Within educational technology, research has previously centred on how educators design technology-supported teaching and, to a lesser extent, on students' self- organised digital practices. Students increasingly use technology to organise learning and bring informal digital practices into a formal educational arena. At the same time, research into students' digital practices has focused on mapping which technologies students use. In contrast, we still have only limited insight into how and why they use the specific technologies and how these affect their learning.
Technology has become an integral part of education. While it may have previously made sense to consider online and onsite as two separate domains, students are increasingly working in hybrid learning environments. Here, online and onsite are interwoven so that they cannot be understood in isolation. Research on student digital practice has focused primarily on individual practice rather than digital collaborative practice. Furthermore, research into collaborative learning groups tends to focus on either online collaboration or face-to-face collaboration, while a smaller proportion deals with collaboration in a hybrid learning environment.
This dissertation explores student self-organized hybrid collaborative practices in a problem-oriented and project-based learning environment. It reports a multi-sited ethnographic study of student orchestration of collaboration and the role of technology in collaboration. At Aalborg University (AAU), Denmark, students work under the AAU model, a problem-oriented and project-based pedagogical model; the students collaborate in small groups on an authentic problem of their choice, often for a semester (three to four months). The model implies a high degree of student autonomy; the students manage how they collaborate on the project, including meeting place, meeting frequency, planning, division of labour, work constellations (individually, in pairs, together in the group), choice of technology, and how they use technology to support their project collaboration. The students collaborating on a problem-based project are examples of students applying the technology to active learning. Research indicates that students, on the one hand, need support to develop their digital practices and, on the other hand, develop small creative practices that we as researchers and educators can learn from. Throughout a semester, from group formation to project exams, I have followed project groups across onsite meetings and digital platforms. The participating groups are selected across the five faculties at AAU.

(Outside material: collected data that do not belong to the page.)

Lemma other_accounts_untouched_witness :
  (select_account (exec two_accounts_db (Deposit "654321" 100 "" 1004)) "123456" =
     Some sample_account /\
   get_transactions (exec two_accounts_db (Deposit "654321" 100 "" 1004)) "123456" 10 =
     get_transactions two_accounts_db "123456" 10) /\
  (select_account (exec two_accounts_db (Withdraw "123456" 100000 "" 1004)) "123456" =
     Some sample_account /\
   get_transactions (exec two_accounts_db (Withdraw "123456" 100000 "" 1004))
                    "123456" 10 =
     get_transactions two_accounts_db "123456" 10).
Proof.
  assert (C : consistent two_accounts_db)
    by apply reachable_consistent, exec_all_reachable, reachable_empty.
  assert (Hsel : select_account two_accounts_db "123456" = Some sample_account)
    by (vm_compute; reflexivity).
  split.
  - apply (other_accounts_untouched two_accounts_db (Deposit "654321" 100 "" 1004)
             "123456" sample_account 10 C Hsel).
    left. discriminate.
  - apply (other_accounts_untouched two_accounts_db (Withdraw "123456" 100000 "" 1004)
             "123456" sample_account 10 C Hsel).
    right. exists (ValueError "Insufficient funds"). vm_compute. reflexivity.
Defined.

(** ** [str.strip] *)

Lemma rstrip_idempotent s : Str.rstrip (Str.rstrip s) = Str.rstrip s.
Proof.
  induction s as [|c s IH]; [reflexivity|].
  cbn [Str.rstrip]. destruct (Str.rstrip s) as [|c' r] eqn:E.
  - destruct (Str.isspace c) eqn:Hc; [reflexivity|]. cbn [Str.rstrip]. now rewrite Hc.
  - cbn [Str.rstrip]. cbn [Str.rstrip] in IH. now rewrite IH.
Qed.

Lemma lstrip_head s :
  Str.lstrip s = "" \/ exists c r, Str.lstrip s = String c r /\ Str.isspace c = false.
Proof.
  induction s as [|c s IH]; [now left|].
  cbn [Str.lstrip]. destruct (Str.isspace c) eqn:Hc; [exact IH|].
  right. eauto.
Qed.

Lemma rstrip_head c r :
  Str.isspace c = false -> exists r', Str.rstrip (String c r) = String c r'.
Proof.
  intros Hc. cbn [Str.rstrip]. destruct (Str.rstrip r); [|eauto].
  rewrite Hc. eauto.
Qed.

Lemma strip_idempotent s : Str.strip (Str.strip s) = Str.strip s.
Proof.
  unfold Str.strip. destruct (lstrip_head s) as [->|(c & r & -> & Hc)]; [reflexivity|].
  destruct (rstrip_head c r Hc) as [r' Hr]. rewrite Hr.
  cbn [Str.lstrip]. rewrite Hc, <- Hr. apply rstrip_idempotent.
Qed.

(** ** Rows are well formed in every reachable store *)

Lemma ids_upto_snoc n : ids_upto (S n) = ids_upto n ++ [Z.of_nat n + 1].
Proof.
  unfold ids_upto. rewrite List.seq_S, List.map_app. simpl. do 2 f_equal. lia.
Qed.

Lemma last_cons {A} (x : A) l p : List.last (x :: l) p = List.last l x.
Proof.
  revert x p. induction l as [|y l IH]; intros x p; [reflexivity|].
  change (List.last (x :: y :: l) p) with (List.last (y :: l) p).
  now rewrite (IH y p), (IH y x).
Qed.

Lemma chained_snoc previous h t :
  chained previous h ->
  t_balance_after t = List.last (List.map t_balance_after h) previous + signed_amount t ->
  chained previous (h ++ [t]).
Proof.
  revert previous. induction h as [|u h IH]; intros previous Hc Ht.
  - simpl in *. auto.
  - destruct Hc as [Hu Hc]. split; [exact Hu|]. apply IH; [exact Hc|].
    rewrite Ht. f_equal. cbn [List.map]. apply last_cons.
Qed.

Lemma empty_db_well_formed : well_formed empty_db.
Proof. constructor; simpl; try reflexivity; intros ? []. Qed.

Lemma created_rows_well_formed db number first last ty cur init now :
  consistent db -> well_formed db ->
  valid_arguments first last ty cur init ->
  well_formed (created_rows db number first last ty cur init now).
Proof.
  intros C W (Hf & Hl & Hty & Hcur & Hinit).
  set (new := mkAccount (seq_accounts db + 1) number (Str.strip first)
                        (Str.strip last) ty cur init now).
  assert (Hacc : accounts (created_rows db number first last ty cur init now) =
                 accounts db ++ [new]) by reflexivity.
  assert (Hsplit : forall a, In a (accounts db ++ [new]) -> In a (accounts db) \/ a = new).
  { intros a Ha. apply List.in_app_iff in Ha as [Ha|[<-|[]]]; auto. }
  constructor; rewrite ?Hacc.
  - rewrite List.map_app, length_app, (account_ids _ W). simpl.
    rewrite Nat.add_1_r, ids_upto_snoc. now rewrite (account_counter _ W).
  - rewrite length_app. simpl. rewrite (account_counter _ W). lia.
  - unfold created_rows. simpl. destruct (0 <? init); [|apply (transaction_ids _ W)].
    rewrite List.map_app, length_app, (transaction_ids _ W). simpl.
    rewrite Nat.add_1_r, ids_upto_snoc. now rewrite (transaction_counter _ W).
  - unfold created_rows. simpl. destruct (0 <? init); [|apply (transaction_counter _ W)].
    rewrite length_app. simpl. rewrite (transaction_counter _ W). lia.
  - intros t Ht. rewrite List.map_app, List.in_app_iff.
    unfold created_rows in Ht. simpl in Ht.
    assert (Hold : In t (transactions db) ->
                   0 < t_amount t /\
                   (t_transaction_type t = "deposit" \/ t_transaction_type t = "withdrawal") /\
                   0 <= t_balance_after t /\ t_description t <> "" /\
                   (In (t_account_id t) (List.map a_id (accounts db)) \/
                    In (t_account_id t) (List.map a_id [new]))).
    { intros Hin. destruct (transactions_shaped _ W t Hin) as (H1 & H2 & H3 & H4 & H5).
      auto 6. }
    destruct (0 <? init) eqn:E; [|now apply Hold].
    apply List.in_app_iff in Ht as [Ht|[<-|[]]]; [now apply Hold|].
    simpl. repeat split; auto; try lia; discriminate.
  - intros a Ha. apply Hsplit in Ha as [Ha| ->]; [now apply (accounts_shaped _ W)|].
    simpl. rewrite !strip_idempotent. auto 6.
  - intros a Ha. apply Hsplit in Ha as [Ha| ->].
    + rewrite history_created_old by assumption. now apply (histories_chained _ W).
    + unfold new. rewrite history_created_new by assumption.
      destruct (0 <? init); simpl; auto.
Qed.

Lemma movement_well_formed db number account ty amount new_balance description now :
  consistent db -> well_formed db ->
  select_account db number = Some account ->
  0 < amount ->
  (ty = "deposit" /\ new_balance = a_balance account + amount \/
   ty = "withdrawal" /\ new_balance = a_balance account - amount /\
   amount <= a_balance account) ->
  description <> "" ->
  well_formed (insert_transaction (update_balance db new_balance number)
                 (a_id account) ty amount new_balance description now).
Proof.
  intros C W Hsel Hpos Hty Hdesc.
  apply select_account_Some in Hsel as Hacc. destruct Hacc as [Hin Hnum].
  pose proof (non_negative _ C account Hin) as Hbal.
  pose proof (update_balance_ids db new_balance number) as Hids. simpl in Hids.
  assert (Hlen : length (accounts (update_balance db new_balance number)) =
                 length (accounts db)) by (simpl; apply length_map).
  set (t := mkTransaction (seq_transactions db + 1) (a_id account) ty amount
                          new_balance description now).
  assert (Hhist : forall a',
            history (insert_transaction (update_balance db new_balance number)
                       (a_id account) ty amount new_balance description now) a' =
            history db a' ++ (if bool_decide (a_id account = a_id a') then [t] else [])).
  { intros a'. unfold insert_transaction, history. simpl. now rewrite List.filter_app. }
  constructor.
  - simpl. rewrite length_map. simpl in Hids. rewrite Hids. apply (account_ids _ W).
  - simpl. rewrite length_map. apply (account_counter _ W).
  - simpl. rewrite List.map_app, length_app, (transaction_ids _ W). simpl.
    rewrite Nat.add_1_r, ids_upto_snoc. now rewrite (transaction_counter _ W).
  - simpl. rewrite length_app. simpl. rewrite (transaction_counter _ W). lia.
  - intros u Hu. simpl in Hu |- *. rewrite Hids.
    apply List.in_app_iff in Hu as [Hu|[<-|[]]]; [now apply (transactions_shaped _ W)|].
    simpl. split; [exact Hpos|]. split; [destruct Hty as [[-> _]|[-> _]]; auto|].
    split; [destruct Hty as [[_ ->]|[_ [-> ?]]]; lia|]. split; [exact Hdesc|].
    now apply List.in_map.
  - intros a' Ha'. apply update_balance_In in Ha' as [a [Ha [[_ ->]|[_ ->]]]];
      unfold set_balance; cbn [a_first_name a_last_name a_account_type a_currency];
      now apply (accounts_shaped _ W).
  - intros a' Ha'. apply update_balance_In in Ha' as [a [Ha Hcase]].
    assert (Hid : a_id a' = a_id a) by (destruct Hcase as [[_ ->]|[_ ->]]; reflexivity).
    assert (Hsame : history db a' = history db a) by (unfold history; now rewrite Hid).
    rewrite Hhist, Hsame, Hid. destruct (bool_decide (a_id account = a_id a)) eqn:E.
    + apply bool_decide_eq_true in E.
      assert (a = account) as ->
        by (apply (map_key_inj a_id (accounts db)); auto using ids_unique).
      apply chained_snoc; [now apply (histories_chained _ W)|].
      pose proof (running _ C account Hin) as Hrun. unfold latest_balance in Hrun.
      rewrite <- Hrun. unfold signed_amount, t. simpl.
      destruct Hty as [[-> ->]|[-> [-> _]]]; simpl; lia.
    + rewrite app_nil_r. now apply (histories_chained _ W).
Qed.

Lemma exec_well_formed db c :
  consistent db -> well_formed db -> well_formed (exec db c).
Proof.
  intros C W.
  destruct (exec_shape db c)
    as [->|[(number & f & l & ty & cur & init & draws & now & _ & Hv & _ & _ & ->)
           |(n & account & ty & amt & nb & d & now & _ & Hsel & Hpos & Hty & Hd & ->)]].
  - exact W.
  - now apply created_rows_well_formed.
  - now apply movement_well_formed.
Qed.

Lemma reachable_well_formed db : reachable db -> well_formed db.
Proof.
  induction 1 as [|db c R IH]; [apply empty_db_well_formed|].
  apply exec_well_formed; [now apply reachable_consistent|exact IH].
Qed.

(** X8.  Row ids are handed out consecutively from 1 in insertion order
    and never reused: after any history of calls from the empty store the
    accounts carry the ids 1..n and the transactions the ids 1..k, and the
    two counters stand at n and k. *)
Theorem ids_are_consecutive (cs : list call) :
  let db := exec_all cs empty_db in
  List.map a_id (accounts db) = ids_upto (length (accounts db)) /\
  List.map t_id (transactions db) = ids_upto (length (transactions db)) /\
  seq_accounts db = Z.of_nat (length (accounts db)) /\
  seq_transactions db = Z.of_nat (length (transactions db)).
Proof.
  cbv zeta.
  pose proof (reachable_well_formed _ (exec_all_reachable cs _ reachable_empty)) as W.
  repeat split; apply W.
Qed.

(** X9.  Every transaction ever recorded has an amount above zero, is a
    "deposit" or a "withdrawal", has a [balance_after] that is not
    negative, has a description that is not empty, and belongs to an
    account that exists. *)
Theorem transactions_are_well_formed (cs : list call) (t : transaction_row) :
  In t (transactions (exec_all cs empty_db)) ->
  0 < t_amount t /\
  (t_transaction_type t = "deposit" \/ t_transaction_type t = "withdrawal") /\
  0 <= t_balance_after t /\
  t_description t <> "" /\
  exists a, In a (accounts (exec_all cs empty_db)) /\ a_id a = t_account_id t.
Proof.
  intros Hin.
  pose proof (reachable_well_formed _ (exec_all_reachable cs _ reachable_empty)) as W.
  destruct (transactions_shaped _ W t Hin) as (H1 & H2 & H3 & H4 & H5).
  repeat split; auto.
  apply List.in_map_iff in H5 as [a [Ha Hin']]. eauto.
Qed.

Lemma transactions_are_well_formed_witness :
  exists a, In a (accounts two_accounts_db) /\ a_id a = 2.
Proof.
  apply (transactions_are_well_formed two_accounts_calls
           (mkTransaction 3 2 "deposit" 2500 2500 "Initial deposit" 1003)).
  vm_compute. right. right. left. reflexivity.
Defined.

(** X10.  Every stored account has a first and a last name that are not
    empty and carry no whitespace at either end, is of type "checking" or
    "savings", and has a currency code that [get_currency] resolves to the
    entry of that code, so formatting its balance never raises "Unknown
    currency". *)
Theorem accounts_are_well_formed (cs : list call) (a : account_row) :
  In a (accounts (exec_all cs empty_db)) ->
  Str.strip (a_first_name a) = a_first_name a /\ a_first_name a <> "" /\
  Str.strip (a_last_name a) = a_last_name a /\ a_last_name a <> "" /\
  (a_account_type a = "checking" \/ a_account_type a = "savings") /\
  exists cur, get_currency (a_currency a) = Return cur /\ code cur = a_currency a.
Proof.
  intros Hin.
  pose proof (reachable_well_formed _ (exec_all_reachable cs _ reachable_empty)) as W.
  destruct (accounts_shaped _ W a Hin) as (H1 & H2 & H3 & H4 & H5 & [cur Hcur]).
  repeat split; auto. exists cur. unfold get_currency. rewrite Hcur.
  split; [reflexivity|].
  apply CURRENCIES_lookup in Hcur as [[-> ->]|[-> ->]]; reflexivity.
Qed.

Lemma accounts_are_well_formed_witness :
  exists cur, get_currency "BB" = Return cur /\ code cur = "BB".
Proof.
  apply (accounts_are_well_formed two_accounts_calls
           (mkAccount 2 "654321" "Bo" "Ray" "savings" "BB" 2500 1003)).
  vm_compute. right. left. reflexivity.
Defined.

(** X11.  In the history of every account each [balance_after] is the
    [balance_after] of the entry before it (zero for the first entry)
    plus the amount for a deposit, minus the amount for a withdrawal. *)
Theorem histories_are_chained (cs : list call) (a : account_row) :
  In a (accounts (exec_all cs empty_db)) ->
  chained 0 (history (exec_all cs empty_db) a).
Proof.
  apply histories_chained, reachable_well_formed, exec_all_reachable, reachable_empty.
Qed.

The studies show a high degree of diversity in the students' collaborative practice in and among the participating project groups. In the dissertation, you will encounter:
- Project groups that work closely together and project groups that primarily cooperatively divide the tasks among the individual members
- Project groups that meet daily and project groups that meet weekly
- Project groups that meet in group rooms, at home with group members, meeting rooms, the library, and virtually
- Project groups that work with a fixed work division and fixed work constellations and project groups in which work division and constellations are dynamically changing
- Project groups with a collaborative practice characterised by routines and project groups with a practice characterised by navigation in the present and an ad-hoc structure emerging due to the given situation
In this dissertation, I focus on the actual practice of the students. In technology and education, there is a tendency to focus on what technology does in education and learning and how technology improves or degrades education (most often the first). In practice, however, technology appears more like an expected and unremarkable element of education. I have taken an exploratory and adaptive approach to the study, focusing on describing the students' collaborative practice in addition to normative and deterministic considerations about technology, education, or students' ability to use technology for learning, with the primary purpose of developing new concepts and models helping to explain student practices.
The dissertation offers empirical examples and descriptions from the field of student collaborative practice, which, through analysis and in the dialogue between data and ideas, has turned into categories, concepts, and models. Among other things, I propose an understanding of the student collaboration as balancing the six dimensions: social – academic, PBL collaboration – PBL cooperation, individual – shared, planning – improvisation, routine – ad-hoc, and together – apart. The dimensions substantiate that the project work can take several forms and show that no ideal balance exists for the project groups to strive for. The six dimensions of group work have both analytical and more practical potential by forming basic analytical questions for students' collaborative practice and questions that require students to reflect on their collaborative practice.
Furthermore, the dissertation shows that a linear causality thinking between technology and practice can be problematic, and it is impossible to give an unambiguous answer to the question of what technology does or brings to the students' collaboration. It supports the notion that technology plays a vital role in student collaboration and provides various examples. The technology can help structure the collaboration while simultaneously offering flexibility and demanding fluidity. Digital and analogue technologies constitute, individually and in interplay, essential tools in project work. In addition, technology can act as a place and plays an essential role in students' construction of the workplace. It emphasises that the use of technology to support project collaboration cannot be reduced to choosing the right tools and using them in the right way. It is also about constructing a workplace and creating a space for learning and collaboration. This workplace construction implies negotiating the boundaries between onsite and online and between contexts and roles within and outside the university.